When he finally lay in bed that night, the castle settling around him with creaks and murmurs that suggested it was still adjusting to his presence, Steve stared up at the canopy and allowed himself a single, quiet conclusion to solidify. Hogwarts was not hostile, but it was not prepared, and preparation was the difference between adaptation and collapse. He would not tear it down, would not challenge it head-on, because destruction taught nothing and invited retaliation, but neither would he contort himself to fit expectations built on flawed premises.

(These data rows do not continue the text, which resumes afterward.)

(* ===== verification/Client.v ===== *)
(** * Tests written with [mock!]

    A test is a program that sets expectations, calls the mocked function
    through the code under test, and verifies the session.  [runs] executes
    it on the generated code, with the steps of other threads anywhere in
    between; [ideal] executes it on the abstract mock.  [runs_ideal]: both
    end the same way; [mock_bystander]: a thread that had no mock before a
    [mock!] on another thread still reaches the original. *)

From S2P Require Import Prelude Errors Memory Executable X86 Code Routing Expectations Session Calls Mock Behaviour.
Lemma writes_put C h o s :
  o ∈ C -> closed_set C h -> writes C h (put h o s).
Proof.
  intros Ho Hc. unfold put.
  destruct (h !! o) as [[vs|f]|] eqn:E; try apply writes_refl.
  assert (forall r, r ∈ refs_of (OBoard f) -> r ∈ C) as Hf.
  { intros r. by apply (Hc o (OBoard f)). }
  assert (s_board f ∈ C /\ s_count f ∈ C /\ s_num_pieces f ∈ C
          /\ s_pieces f ∈ C) as (Hb & Hcn & Hn & Hp).
  { repeat split; apply Hf; simpl; repeat constructor. }
  eapply writes_trans; [|apply writes_insert; [done|]].
  eapply writes_trans; [|apply writes_put_rows].
  eapply writes_trans; [|apply writes_insert; [exact Hn|]].
  eapply writes_trans; [|apply writes_insert; [exact Hcn|]].
  apply writes_put_rows.
  - by apply row_locs_closed.
  - intros row (zs & -> & _)%list_elem_of_fmap. apply omap_as_ref_ints.
  - intros r. simpl. rewrite omap_as_ref_ints. by intros ?%elem_of_nil.
  - intros r. simpl. rewrite omap_as_ref_ints. by intros ?%elem_of_nil.
  - by apply row_locs_closed.
  - intros row (zs & -> & _)%list_elem_of_fmap. apply omap_as_ref_poss.
  - intros r Hr. apply Hf. exact Hr.
Qed.

Lemma writes_closed C h h' : closed_set C h -> writes C h h' -> closed_set C h'.
Proof.
  unfold writes, closed_set, heap, loc in *.
  intros Hc Hw l ob r Hl Hob Hr. destruct (Hw l) as [E|(_ & ob' & E & H')].
  - rewrite E in Hob. by apply (Hc l ob r).
  - rewrite E in Hob. injection Hob as <-. by apply H'.
Qed.

Lemma writes_other C h h' l : writes C h h' -> l ∉ C -> h' !! l = h !! l.
Proof.
  unfold writes, heap, loc in *.
  intros Hw Hl. by destruct (Hw l) as [E|(? & _)].
Qed.

Lemma writes_calls C h o ops :
  o ∈ C -> closed_set C h -> writes C h (calls h o ops).
Proof.
  intros Ho. revert h. induction ops as [|op r IH]; intros h Hc.
  - apply writes_refl.
  - simpl. assert (writes C h (call h o (step op))) as Hw.
    { unfold call. destruct (view h o); [by apply writes_put|apply writes_refl]. }
    apply (writes_trans _ _ _ _ Hw). apply IH. by apply (writes_closed C h).
Qed.

(** *** What [copy] builds *)

Lemma get_list_fresh h vs : get_list (h ++ [OList vs]) (length h) = Some vs.
Proof.
  unfold get_list, heap, loc in *.
  by rewrite (list_lookup_middle h [] (OList vs) (length h) eq_refl).
Qed.

Lemma copy_list_spec h l vs :
  get_list h l = Some vs -> copy_list h l = Some (h ++ [OList vs], length h).
Proof. unfold copy_list, alloc. by intros ->. Qed.

Lemma copy_rows_spec rs : forall h rows,
  mapM (get_list h) rs = Some rows ->
  copy_rows h rs
  = Some (h ++ (OList <$> rows), seq (length h) (length rows)).
Proof.
  induction rs as [|r rs IH]; intros h rows H.
  - simpl in H. injection H as <-. simpl. by rewrite app_nil_r.
  - apply mapM_Some in H. inversion H as [|? row ? rows' Hr Hrs]; subst.
    simpl. rewrite (copy_list_spec _ _ _ Hr).
    apply mapM_Some in Hrs.
    rewrite (IH (h ++ [OList row]) rows').
    + rewrite length_app, <- app_assoc. simpl.
      by rewrite Nat.add_1_r.
    + apply (mapM_get_list_prefix h); [by apply prefix_app_r|done].
Qed.

Lemma mapM_as_ref_refs (ls : list loc) : mapM as_ref (VRef <$> ls) = Some ls.
Proof.
  apply mapM_Some. apply Forall2_fmap_l. by apply Forall_Forall2_diag, Forall_true.
Qed.

Lemma get_refs_fresh h ls :
  get_refs (h ++ [OList (VRef <$> ls)]) (length h) = Some ls.
Proof.
  unfold get_refs. rewrite get_list_fresh. simpl. apply mapM_as_ref_refs.
Qed.

Lemma mapM_get_list_fresh h rows :
  mapM (get_list (h ++ (OList <$> rows))) (seq (length h) (length rows))
  = Some rows.
Proof.
  apply mapM_Some. apply Forall2_same_length_lookup_2.
  - by rewrite length_seq.
  - intros i l row Hl Hrow. apply lookup_seq in Hl as [-> Hi].
    unfold get_list, heap, loc in *.
    rewrite lookup_app_r by lia.
    replace (length h + i - length h)%nat with i by lia.
    by rewrite list_lookup_fmap, Hrow.
Qed.

Lemma copy_grid_spec h l rows :
  get_rows h l = Some rows ->
  exists h',
    copy_grid h l = Some (h', (length h + length rows)%nat)
    /\ h `prefix_of` h'
    /\ length h' = S (length h + length rows)%nat
    /\ get_rows h' (length h + length rows)%nat = Some rows
    /\ row_locs h' (length h + length rows)%nat = seq (length h) (length rows).
Proof.
  unfold get_rows. destruct (get_refs h l) as [rs|] eqn:E; [|done]. simpl.
  intros Hrows. unfold copy_grid. rewrite E, (copy_rows_spec _ _ _ Hrows).
  unfold alloc. eexists. split.
  { rewrite length_app, length_fmap. reflexivity. }
  assert (length (h ++ (OList <$> rows)) = (length h + length rows)%nat) as Hl.
  { by rewrite length_app, length_fmap. }
  split; [|split; [|split]].
  - rewrite <- app_assoc. by apply prefix_app_r.
  - rewrite length_app, Hl. simpl. lia.
  - rewrite <- Hl, get_refs_fresh. simpl.
    apply (mapM_get_list_prefix (h ++ (OList <$> rows))); [by apply prefix_app_r|].
    apply mapM_get_list_fresh.
  - unfold row_locs. by rewrite <- Hl, get_refs_fresh.
Qed.

(** *** The lists behind a state *)

Lemma view_backing h o s :
  view h o = Some s <-> exists f rb cv nv rp, backing h o s f rb cv nv rp.
Proof.
  unfold view. split.
  - destruct (h !! o) as [[vs|f]|] eqn:E; try done.
    destruct (get_rows h (s_board f)) as [rb|] eqn:E1; [|done]. simpl.
    destruct (mapM (mapM as_int) rb) as [g|] eqn:E2; [|done]. simpl.
    destruct (get_list h (s_count f)) as [cv|] eqn:E3; [|done]. simpl.
    destruct (mapM as_int cv) as [c|] eqn:E4; [|done]. simpl.
    destruct (get_list h (s_num_pieces f)) as [nv|] eqn:E5; [|done]. simpl.
    destruct (mapM as_int nv) as [n|] eqn:E6; [|done]. simpl.
    destruct (get_rows h (s_pieces f)) as [rp|] eqn:E7; [|done]. simpl.
    destruct (mapM (mapM as_pos) rp) as [p|] eqn:E8; [|done]. simpl.
    intros [= <-]. exists f, rb, cv, nv, rp. by constructor.
  - intros (f & rb & cv & nv & rp & [H0 H1 H2 H3 H4 H5 H6 H7 H8 H9]).
    rewrite H0, H1. simpl. rewrite H2. simpl. rewrite H3. simpl.
    rewrite H4. simpl. rewrite H5. simpl. rewrite H6. simpl.
    rewrite H7. simpl. rewrite H8. simpl.
    destruct s. simpl in *. by injection H9 as <- <- <- <-.
Qed.

Lemma get_list_obj h l vs : get_list h l = Some vs <-> h !! l = Some (OList vs).
Proof.
  unfold get_list. destruct (h !! l) as [[vs'|f]|]; split; intros H; by simplify_eq.
Qed.

Lemma mapM_as_int_refs vs zs : mapM as_int vs = Some zs -> omap as_ref vs = [].
Proof.
  intros H%mapM_Some. induction H as [|v z vs zs Hv _ IH]; [done|].
  by destruct v.
Qed.

Lemma mapM_as_pos_refs vs ps : mapM as_pos vs = Some ps -> omap as_ref vs = [].
Proof.
  intros H%mapM_Some. induction H as [|v z vs zs Hv _ IH]; [done|].
  by destruct v.
Qed.

Lemma get_rows_row h l rows r :
  get_rows h l = Some rows -> r ∈ row_locs h l ->
  exists row, get_list h r = Some row /\ row ∈ rows.
Proof.
  unfold get_rows, row_locs. destruct (get_refs h l) as [rs|]; [|done]. simpl.
  intros H%mapM_Some Hr. apply list_elem_of_lookup in Hr as [i Hi].
  destruct (Forall2_lookup_l _ _ _ _ _ H Hi) as (row & Hrow & Hg).
  exists row. split; [done|]. by apply list_elem_of_lookup_2 in Hrow.
Qed.

Lemma mapM_row {A B} (f : A -> option B) (l : list (list A)) k row :
  mapM (mapM f) l = Some k -> row ∈ l -> exists r, mapM f row = Some r.
Proof.
  intros H%mapM_Some Hr. apply list_elem_of_lookup in Hr as [i Hi].
  destruct (Forall2_lookup_l _ _ _ _ _ H Hi) as (r & _ & Hg). by exists r.
Qed.

Lemma get_rows_list h l rows :
  get_rows h l = Some rows ->
  exists vs, get_list h l = Some vs /\ mapM as_ref vs = Some (row_locs h l).
Proof.
  unfold get_rows, row_locs, get_refs.
  destruct (get_list h l) as [vs|]; [|done]. simpl.
  destruct (mapM as_ref vs) as [rs|] eqn:E; [|done]. simpl.
  intros _. by exists vs.
Qed.

Lemma elem_of_locs h o f l :
  h !! o = Some (OBoard f) ->
  l ∈ locs h o <->
  l = o \/ l = s_board f \/ l = s_count f \/ l = s_num_pieces f
  \/ l = s_pieces f \/ l ∈ row_locs h (s_board f)
  \/ l ∈ row_locs h (s_pieces f).
Proof.
  intros E. unfold locs. rewrite E. rewrite !elem_of_cons, elem_of_app. tauto.
Qed.

Lemma backing_lt h o s f rb cv nv rp l :
  backing h o s f rb cv nv rp -> l ∈ locs h o -> (l < length h)%nat.
Proof.
  intros [H0 H1 H2 H3 H4 H5 H6 H7 H8 H9] Hl.
  apply (elem_of_locs _ _ _ _ H0) in Hl.
  destruct (get_rows_list _ _ _ H1) as (vb & Hvb & _).
  destruct (get_rows_list _ _ _ H7) as (vp & Hvp & _).
  destruct Hl as [->|[->|[->|[->|[->|[Hl|Hl]]]]]].
  - by apply lookup_lt_Some in H0.
  - by apply get_list_lt in Hvb.
  - by apply get_list_lt in H3.
  - by apply get_list_lt in H5.
  - by apply get_list_lt in Hvp.
  - destruct (get_rows_row _ _ _ _ H1 Hl) as (row & Hrow & _).
    by apply get_list_lt in Hrow.
  - destruct (get_rows_row _ _ _ _ H7 Hl) as (row & Hrow & _).
    by apply get_list_lt in Hrow.
Qed.

Lemma backing_closed h o s f rb cv nv rp :
  backing h o s f rb cv nv rp -> closed_set (locs h o) h.
Proof.
  intros [H0 H1 H2 H3 H4 H5 H6 H7 H8 H9] l ob r Hl Hob Hr.
  apply (elem_of_locs _ _ _ _ H0). apply (elem_of_locs _ _ _ _ H0) in Hl.
  destruct (get_rows_list _ _ _ H1) as (vb & Hvb & Hrb).
  destruct (get_rows_list _ _ _ H7) as (vp & Hvp & Hrp).
  assert (forall vs, get_list h l = Some vs -> omap as_ref vs = [] -> False)
    as Hnone.
  { intros vs Hvs Hno. apply get_list_obj in Hvs.
    unfold heap, loc in *. rewrite Hvs in Hob. injection Hob as <-.
    unfold refs_of, loc in Hr. rewrite Hno in Hr. by apply elem_of_nil in Hr. }
  destruct Hl as [->|[->|[->|[->|[->|[Hl|Hl]]]]]].
  - unfold heap, loc in *. rewrite H0 in Hob. injection Hob as <-.
    simpl in Hr. rewrite !elem_of_cons in Hr.
    destruct Hr as [->|[->|[->|[->|Hr]]]]; auto 10.
    by apply elem_of_nil in Hr.
  - apply get_list_obj in Hvb. unfold heap, loc in *.
    rewrite Hvb in Hob. injection Hob as <-. unfold refs_of in Hr.
    pose proof (mapM_as_ref_omap _ _ Hrb) as Ho. unfold loc in *.
    rewrite Ho in Hr. auto 10.
  - destruct (Hnone _ H3 (mapM_as_int_refs _ _ H4)).
  - destruct (Hnone _ H5 (mapM_as_int_refs _ _ H6)).
  - apply get_list_obj in Hvp. unfold heap, loc in *.
    rewrite Hvp in Hob. injection Hob as <-. unfold refs_of in Hr.
    pose proof (mapM_as_ref_omap _ _ Hrp) as Ho. unfold loc in *.
    rewrite Ho in Hr. auto 10.
  - destruct (get_rows_row _ _ _ _ H1 Hl) as (row & Hrow & Hin).
    destruct (mapM_row _ _ _ _ H2 Hin) as (zs & Hzs).
    destruct (Hnone _ Hrow (mapM_as_int_refs _ _ Hzs)).
  - destruct (get_rows_row _ _ _ _ H7 Hl) as (row & Hrow & Hin).
    destruct (mapM_row _ _ _ _ H8 Hin) as (zs & Hzs).
    destruct (Hnone _ Hrow (mapM_as_pos_refs _ _ Hzs)).
Qed.

Lemma get_rows_refs h l rows :
  get_rows h l = Some rows -> get_refs h l = Some (row_locs h l).
Proof.
  unfold get_rows, row_locs. by destruct (get_refs h l).
Qed.

Lemma row_locs_grow h h' l rows :
  h `prefix_of` h' -> get_rows h l = Some rows -> row_locs h' l = row_locs h l.
Proof.
  intros Hp H%get_rows_refs. by apply (row_locs_prefix h).
Qed.

Lemma heap_copy_spec h o s :
  view h o = Some s ->
  exists h' o',
    heap_copy h o = Some (h', o')
    /\ h `prefix_of` h'
    /\ view h' o' = Some s
    /\ forall l, l ∈ locs h' o' -> (length h <= l)%nat.
Proof.
  intros (f & rb & cv & nv & rp & [H0 H1 H2 H3 H4 H5 H6 H7 H8 H9])%view_backing.
  unfold heap_copy. rewrite H0.
  destruct (copy_grid_spec _ _ _ H1) as (h1 & -> & P1 & L1 & G1 & R1).
  pose proof (get_list_prefix _ _ _ _ P1 H3) as C1.
  rewrite (copy_list_spec _ _ _ C1).
  set (h2 := h1 ++ [OList cv]).
  assert (h1 `prefix_of` h2) as P2 by (by apply prefix_app_r).
  assert (h `prefix_of` h2) as P02 by (by etrans).
  pose proof (get_rows_prefix _ _ _ _ P02 H7) as C2.
  destruct (copy_grid_spec _ _ _ C2) as (h3 & -> & P3 & L3 & G3 & R3).
  assert (h `prefix_of` h3) as P03 by (by etrans).
  pose proof (get_list_prefix _ _ _ _ P03 H5) as C3.
  rewrite (copy_list_spec _ _ _ C3).
  set (h4 := h3 ++ [OList nv]).
  assert (h3 `prefix_of` h4) as P4 by (by apply prefix_app_r).
  unfold alloc.
  set (f' := mkSlots _ _ _ _ _ _ _ _).
  set (h' := h4 ++ [OBoard f']).
  assert (h4 `prefix_of` h') as P5 by (by apply prefix_app_r).
  assert (h3 `prefix_of` h') as P35 by (by etrans).
  assert (h2 `prefix_of` h') as P25 by (by etrans).
  assert (h1 `prefix_of` h') as P15 by (by etrans).
  assert (h' !! length h4 = Some (OBoard f')) as E'.
  { unfold h', heap, loc in *.
    by rewrite (list_lookup_middle h4 [] (OBoard f') (length h4) eq_refl). }
  assert (length h <= length h1 /\ length h1 <= length h2
          /\ length h2 <= length h3 /\ length h3 <= length h4)%nat
    as (Le1 & Le2 & Le3 & Le4).
  { repeat split; by apply prefix_length. }
  exists h', (length h4). split; [done|]. split; [by etrans|]. split.
  - apply view_backing. exists f', rb, cv, nv, rp. constructor; simpl; try done.
    + by apply (get_rows_prefix h1).
    + apply (get_list_prefix h2); [done|]. apply get_list_fresh.
    + apply (get_list_prefix h4); [done|]. apply get_list_fresh.
    + by apply (get_rows_prefix h3).
  - intros l Hl. apply (elem_of_locs _ _ _ _ E') in Hl. simpl in Hl.
    rewrite (row_locs_grow h1 h' _ _ P15 G1), R1 in Hl.
    rewrite (row_locs_grow h3 h' _ _ P35 G3), R3 in Hl.
    destruct Hl as [->|[->|[->|[->|[->|[Hl|Hl]]]]]]; try lia.
    + apply elem_of_seq in Hl. lia.
    + apply elem_of_seq in Hl. lia.
Qed.

Lemma locs_self h o : o ∈ locs h o.
Proof. unfold locs. destruct (h !! o) as [[?|?]|]; by left. Qed.

Lemma copy_id s : copy s = s.
Proof.
  unfold copy. destruct s as [g b c n p ts tt t]. simpl. f_equal.
  - rewrite <- (list_fmap_id g) at 2. apply list_fmap_ext.
    intros i j _. apply map_id.
  - apply map_id.
  - apply map_id.
  - rewrite <- (list_fmap_id p) at 2. apply list_fmap_ext.
    intros i j _. apply map_id.
Qed.

Lemma view_unwritten C h h' o s :
  view h o = Some s -> writes C h h' ->
  (forall l, l ∈ locs h o -> l ∉ C) ->
  view h' o = Some s.
Proof.
  intros Hv Hw Hd. rewrite <- Hv. apply view_frame.
  intros l Hl. apply (writes_other C); [done|]. by apply Hd.
Qed.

He would observe, learn, and build carefully, introducing changes so subtle they would be mistaken for inevitability, because the most enduring revolutions were the ones no one realized were happening until the world had already changed.
Outside, the castle watched him in return, ancient magic uneasy, not because he threatened it directly, but because for the first time in centuries, something had entered its walls that did not agree to play by the rules simply because they had always existed.
And somewhere deep within its foundations, a ward updated its parameters, unsure whether it had just welcomed a student… or a refactor.